(* ===== verification/PivData.v ===== *)
(** keyroost-piv/src/lib.rs, the contents of data objects: certificates, the
    CHUID, the management key kept under the PIN, the admin-data flag, versions
    and serial numbers. A failed [assert!] is [None]. *)
From S2P Require Export PivApdu.
From S2P Require Import Codec.

(** * Certificates *)

Inductive CertInfo := Uncompressed | Gzip.
Definition cert_info_byte (i : CertInfo) : Z := match i with Uncompressed => 0x00 | Gzip => 0x01 end.

Definition encode_certificate (payload : list Z) (info : CertInfo) : option (list Z) :=
  cert ← push_tlv [0x70] payload;
  info ← push_tlv [0x71] [cert_info_byte info];
  lrc ← push_tlv [0xFE] [];
  Some (cert ++ info ++ lrc).
Definition cert_object_parts (inner : list Z) : option (list Z * bool) :=
  der ← find_tlv inner 0x70;
  let gzip := match find_tlv inner 0x71 with Some (b :: _) => negb (Z.land b 0x01 =? 0) | _ => false end in
  Some (der, gzip).

(** * CHUID *)

Definition CHUID_FASC_N : list Z :=
  [0xD4; 0xE7; 0x39; 0xDA; 0x73; 0x9C; 0xED; 0x39; 0xCE; 0x73; 0x9D; 0x83; 0x68; 0x58; 0x21; 0x08;
   0x42; 0x10; 0x84; 0x21; 0xC8; 0x42; 0x10; 0xC3; 0xEB].

Definition encode_chuid (guid expiration : list Z) : option (list Z) :=
  fasc_n ← push_tlv [0x30] CHUID_FASC_N;
  guid ← push_tlv [0x34] guid;
  expiration ← push_tlv [0x35] expiration;
  signature ← push_tlv [0x3E] [];
  lrc ← push_tlv [0xFE] [];
  Some (fasc_n ++ guid ++ expiration ++ signature ++ lrc).

Record Chuid := mkChuid { ch_fasc_n : list Z; ch_guid : list Z; ch_expiration : list Z; ch_signature : list Z; ch_lrc : list Z }.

= = =

_EXERCISE_. The records above should be printed exactly, please, from the first line through the line containing "[0xD4; 0xE7; 0x39;", with both ends kept and nothing past it.

_THE COMPLETED TASK_.
(* ===== verification/PivData.v ===== *)
(** keyroost-piv/src/lib.rs, the contents of data objects: certificates, the
    CHUID, the management key kept under the PIN, the admin-data flag, versions
    and serial numbers. A failed [assert!] is [None]. *)
From S2P Require Export PivApdu.
From S2P Require Import Codec.

(** * Certificates *)

Inductive CertInfo := Uncompressed | Gzip.
Definition cert_info_byte (i : CertInfo) : Z := match i with Uncompressed => 0x00 | Gzip => 0x01 end.

Definition encode_certificate (payload : list Z) (info : CertInfo) : option (list Z) :=
  cert ← push_tlv [0x70] payload;
  info ← push_tlv [0x71] [cert_info_byte info];
  lrc ← push_tlv [0xFE] [];
  Some (cert ++ info ++ lrc).
Definition cert_object_parts (inner : list Z) : option (list Z * bool) :=
  der ← find_tlv inner 0x70;
  let gzip := match find_tlv inner 0x71 with Some (b :: _) => negb (Z.land b 0x01 =? 0) | _ => false end in
  Some (der, gzip).

(** * CHUID *)

Definition CHUID_FASC_N : list Z :=
  [0xD4; 0xE7; 0x39; 0xDA; 0x73; 0x9C; 0xED; 0x39; 0xCE; 0x73; 0x9D; 0x83; 0x68; 0x58; 0x21; 0x08;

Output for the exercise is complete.